PROBLEM REQUIREMENTS:
Beginning with the line where "rewrite elem_of_app, elem_of_cons. apply" occurs, set down each line of the records through the final one, exactly and without additions.

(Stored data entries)
Lemma safe_tick_elapsed s : is_Some (K !! s) -> safe K ∅ ∅ (snd_pcm_tick_elapsed ops s).
Proof using HK DriverOk0.
  intros Hs. unfold snd_pcm_tick_elapsed.
  eapply safe_bind; [by apply safe_lock | intros _]. apply safe_runtime; [done |]. intros r g Hg Gr.
  eapply (safe_bind K _ ({[runtime_lock s]} ∪ ∅)); [| intros; safe_auto].
  destruct (snd_pcm_running r) eqn:E; [| apply safe_ret]. simpl. geometry. safe_auto.
Qed.

Lemma safe_period_elapsed s : is_Some (K !! s) -> safe K ∅ ∅ (snd_pcm_period_elapsed ops s).
Proof using HK DriverOk0.
  intros Hs. unfold snd_pcm_period_elapsed. eapply safe_bind; [safe_auto | intros _].
  eapply safe_bind; [by apply safe_lock | intros _]. apply safe_runtime; [done |]. intros r g Hg Gr.
  eapply (safe_bind K _ ({[runtime_lock s]} ∪ ∅)); [| intros; safe_auto].
  destruct (snd_pcm_running r) eqn:E; [| apply safe_ret]. simpl. geometry. safe_auto.
Qed.

Lemma safe_irqs l :
  (forall b, b ∈ l -> is_Some (K !! b)) -> safe K ∅ ∅ (irqs_arrive ops l).
Proof using HK DriverOk0.
  induction l as [| b l IH]; intros Hl; simpl; [apply safe_ret |].
  eapply safe_bind; [apply safe_period_elapsed, Hl; by left |].
  intros _. apply IH. intros c Hc. apply Hl. by right.
Qed.

Definition irqs_in (wakes : list (list nat)) (last : drain_end) : Prop :=
  (forall l b, l ∈ wakes -> b ∈ l -> is_Some (K !! b)) /\
  match last with DrainSignal => True | DrainTimeout l => forall b, b ∈ l -> is_Some (K !! b) end.

Lemma safe_drain_wait s wakes last :
  is_Some (K !! s) -> irqs_in wakes last ->
  safe K ({[runtime_lock s]} ∪ ∅) ({[runtime_lock s]} ∪ ∅) (drain_wait ops s wakes last).
Proof using HK DriverOk0.
  intros Hs. induction wakes as [| irqs wakes IH]; intros [Hw Hl]; simpl.
  - destruct last as [| irqs]; [apply safe_ret |].
    eapply safe_bind; [by apply safe_unlock | intros _].
    eapply safe_bind; [by apply safe_irqs | intros _]. safe_auto.
  - eapply safe_bind; [by apply safe_unlock | intros _].
    eapply safe_bind; [apply safe_irqs; intros b Hb; apply (Hw irqs); [by left | done] | intros _].
    safe_auto. apply IH. split; [| done]. intros l b Hl' Hb. apply (Hw l); [by right | done].
Qed.

Lemma safe_drain_running s g wakes last :
  K !! s = Some g -> geometry_ok g -> irqs_in wakes last ->
  safe K ({[runtime_lock s]} ∪ ∅) ({[runtime_lock s]} ∪ ∅) (drain_running ops s wakes last).
Proof using HK DriverOk0.
  intros Hg G Hi. assert (Hs : is_Some (K !! s)) by eauto.
  unfold drain_running. cbv zeta. safe_auto; by apply safe_drain_wait.
Qed.

Lemma safe_playback_drain s wakes last :
  is_Some (K !! s) -> irqs_in wakes last -> safe K ∅ ∅ (snd_pcm_playback_drain ops s wakes last).
Proof using HK DriverOk0.
  intros Hs Hi. unfold snd_pcm_playback_drain.
  apply safe_runtime; [done |]. intros r g Hg Gr. destruct (negb _); [apply safe_ret |].
  eapply safe_bind; [by apply safe_lock | intros _].
  eapply (safe_bind K _ ({[runtime_lock s]} ∪ ∅)); [| intros res; safe_auto].
  destruct (rt_state r) eqn:E; try (geometry; safe_auto); try (by eapply safe_drain_running).
  all: apply safe_ret.
Qed.
(* ===== verification/PcmLink.v ===== *)
(** * PcmLink: linking and unlinking

    Link groups are rings of next and previous pointers; [snd_pcm_link] splices the ring of
    one substream into another's and [snd_pcm_unlink] takes one substream out.  With the
    other calls they keep the invariants of the world. *)

From S2P Require Import Prelude Interval Mask HwParams HwChoose PcmRuntime PcmRing.
From S2P Require Import PcmTimer PcmState PcmOps PcmSafe.
Open Scope Z_scope.

(** ** The two pointer maps *)

Definition nexts (K : gmap nat skel) : gmap nat nat := sk_next <$> K.
Definition prevs (K : gmap nat skel) : gmap nat nat := sk_prev <$> K.
Definition geometries (K : gmap nat skel) : gmap nat (Z * Z * bool) :=
  (fun k => (sk_buffer k, sk_boundary k, sk_divisors k)) <$> K.

Definition good_geometry (g : Z * Z * bool) : Prop := geometry_ok (Skel 0 0 g.1.1 g.1.2 g.2).

Lemma linked_maps K a b : linked K a b <-> nexts K !! a = Some b /\ prevs K !! b = Some a.
Proof.
  unfold linked, nexts, prevs. rewrite !lookup_fmap, !fmap_Some. split.
  - intros (x & y & ? & ? & ? & ?). split; eauto.
  - intros [(x & ? & ?) (y & ? & ?)]. exists x, y. done.
Qed.

(** [links_ok] without geometry: the maps are inverse to each other. *)
Lemma links_ok_maps K :
  links_ok K <->
  (forall a b, nexts K !! a = Some b <-> prevs K !! b = Some a) /\
  (forall a b g, nexts K !! a = Some b -> a <> b -> geometries K !! a = Some g ->
     good_geometry g).
Proof.
  split.
  - intros [N P G]. split.
    + intros a b. unfold nexts, prevs. rewrite !lookup_fmap, !fmap_Some. split.
      * intros (x & Hx & ->). destruct (N a x Hx) as (? & y & ? & Hy & _ & E). eauto.
      * intros (y & Hy & ->). destruct (P b y Hy) as (x & ? & Hx & _ & E & _). eauto.
    + intros a b g. unfold nexts, geometries. rewrite !lookup_fmap, !fmap_Some.
      intros (x & Hx & ->) Hn (y & Hy & ->). simplify_eq. exact (G a x Hx (not_eq_sym Hn)).
  - intros [I G]. split.
    + intros a x Hx. apply linked_maps. assert (E : nexts K !! a = Some (sk_next x))
        by (unfold nexts; by rewrite lookup_fmap, Hx). split; [done | by apply I].
    + intros a x Hx. apply linked_maps. assert (E : prevs K !! a = Some (sk_prev x))
        by (unfold prevs; by rewrite lookup_fmap, Hx). split; [by apply I | done].
    + intros a x Hx Hn. apply (G a (sk_next x) (sk_buffer x, sk_boundary x, sk_divisors x)).
      * unfold nexts. by rewrite lookup_fmap, Hx.
      * congruence.
      * unfold geometries. by rewrite lookup_fmap, Hx.
Qed.

Lemma maps_dom K a : is_Some (K !! a) <-> is_Some (nexts K !! a).
Proof. unfold nexts. rewrite lookup_fmap. destruct (K !! a); simpl; split; intros [? ?]; eauto; done. Qed.

(** ** Writing a pointer *)

(** A world that differs in the pointer maps only. *)
Record relinked (w w' : world) (N P : gmap nat nat) : Prop := {
  re_nexts : nexts (skeleton w') = N;
  re_prevs : prevs (skeleton w') = P;
  re_geometries : geometries (skeleton w') = geometries (skeleton w);
  re_states : states w' = states w;
  re_held : w_held w' = w_held w;
  re_masters : masters_ok w -> masters_ok w';
  re_trapped : w_trapped w' = w_trapped w }.

Lemma relinked_trans w w1 w2 N1 P1 N2 P2 :
  relinked w w1 N1 P1 -> relinked w1 w2 N2 P2 -> relinked w w2 N2 P2.
Proof.
  intros [A B C D E F G] [A' B' C' D' E' F' G'].
  split; [done | done | congruence | congruence | congruence | auto | congruence].
Qed.

Lemma put_pointer w s x y :
  w_subs w !! s = Some x -> ss_rt y = ss_rt x -> ss_trigger_master y = ss_trigger_master x ->
  relinked w (w <| w_subs := <[s := y]> (w_subs w) |>)
    (<[s := ss_link_next y]> (nexts (skeleton w))) (<[s := ss_link_prev y]> (prevs (skeleton w))).
Proof.
  intros Hx Er Em. assert (Ek : skeleton (w <| w_subs := <[s := y]> (w_subs w) |>)
                                = <[s := skel_of y]> (skeleton w))
    by (unfold skeleton; simpl; by rewrite fmap_insert).
  split; rewrite ?Ek.
  - unfold nexts. by rewrite fmap_insert.
  - unfold prevs. by rewrite fmap_insert.
  - unfold geometries. rewrite fmap_insert. apply insert_id.
    unfold skeleton. rewrite !lookup_fmap, Hx. simpl. by rewrite Er.
  - unfold states. simpl. rewrite fmap_insert. apply insert_id.
    rewrite lookup_fmap, Hx. simpl. unfold state_of. by rewrite Er.
  - done.
  - intros Hm. apply (put_masters w s x y); auto.
  - done.
Qed.

Lemma pointers w s x :
  w_subs w !! s = Some x ->
  nexts (skeleton w) !! s = Some (ss_link_next x) /\ prevs (skeleton w) !! s = Some (ss_link_prev x).
Proof. intros Hx. unfold nexts, prevs, skeleton. by rewrite !lookup_fmap, Hx. Qed.

Lemma set_next_spec w s n :
  is_Some (nexts (skeleton w) !! s) ->
  wp (set_next s n) (fun _ w' => relinked w w' (<[s := n]> (nexts (skeleton w))) (prevs (skeleton w))) w.
Proof.
  intros [k Hk]%maps_dom.
  destruct (skeleton_sub _ _ _ Hk) as (x & Hx & _). apply (wp_modify_sub s x); [done |].
  destruct (pointers w s x Hx) as [_ Hp].
  rewrite <- (insert_id (prevs (skeleton w)) s _ Hp).
  set (y := x <| ss_link_next := n |>). exact (put_pointer w s x y Hx eq_refl eq_refl).
Qed.

Lemma set_prev_spec w s p :
  is_Some (nexts (skeleton w) !! s) ->
  wp (set_prev s p) (fun _ w' => relinked w w' (nexts (skeleton w)) (<[s := p]> (prevs (skeleton w)))) w.
Proof.
  intros [k Hk]%maps_dom.
  destruct (skeleton_sub _ _ _ Hk) as (x & Hx & _). apply (wp_modify_sub s x); [done |].
  destruct (pointers w s x Hx) as [Hn _].
  rewrite <- (insert_id (nexts (skeleton w)) s _ Hn).
  set (y := x <| ss_link_prev := p |>). exact (put_pointer w s x y Hx eq_refl eq_refl).
Qed.
(** A cell whose event has a time stamp of the kind. *)
Definition event_cell (m : seqmem) (ticks : bool) (c : Z) : Prop :=
  c <> NULL /\ is_Some (m_cells m !! c) /\ event_wf (event_at m c) /\ is_tick (event_at m c) = ticks.

Lemma event_cell_relinked L m m' ticks c : relinked L m m' -> event_cell m ticks c -> event_cell m' ticks c.
Proof.
  intros R (A & [x B] & C & D). destruct (rl_cells _ _ _ R c x B) as (n & Hn).
  unfold event_cell. rewrite (relinked_event L m m') by eauto. eauto.
Qed.

Lemma insert_by_ext t t' prior c l :
  (forall a, a ∈ c :: l -> t a = t' a) -> insert_by t prior c l = insert_by t' prior c l.
Proof.
  induction l as [| d l IH]; intros E; simpl; [done |].
  rewrite (E c), (E d) by (left || (right; left)). rewrite IH; [done |].
  intros a [-> | Ha]%elem_of_cons; apply E; [left | right; by right].
Qed.

(** The queue after the insertions. *)
Definition inserts (m : seqmem) (l cs : list Z) : list Z :=
  foldl (fun l c => insert_by (time_at m) (is_prior (event_at m c)) c l) l cs.

Lemma inserts_ext L m m' l cs :
  relinked L m m' -> (forall a, a ∈ l ++ cs -> is_Some (m_cells m !! a)) -> inserts m' l cs = inserts m l cs.
Proof.
  intros R. revert l. unfold inserts. induction cs as [| c cs IH]; intros l H; simpl; [done |].
  rewrite (relinked_event L m m' c R) by (apply H; rewrite elem_of_app; right; left).
  rewrite (insert_by_ext (time_at m') (time_at m)).
  - apply IH. intros a. rewrite elem_of_app, insert_by_perm, elem_of_cons. intros Ha. apply H.
    rewrite elem_of_app, elem_of_cons. tauto.
  - intros a Ha. unfold time_at. rewrite (relinked_event L m m' a R); [done |]. apply H.
    rewrite elem_of_app, elem_of_cons. apply elem_of_cons in Ha. tauto.
Qed.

RESPONSE BELOW:
    rewrite elem_of_app, elem_of_cons. apply elem_of_cons in Ha. tauto.
Qed.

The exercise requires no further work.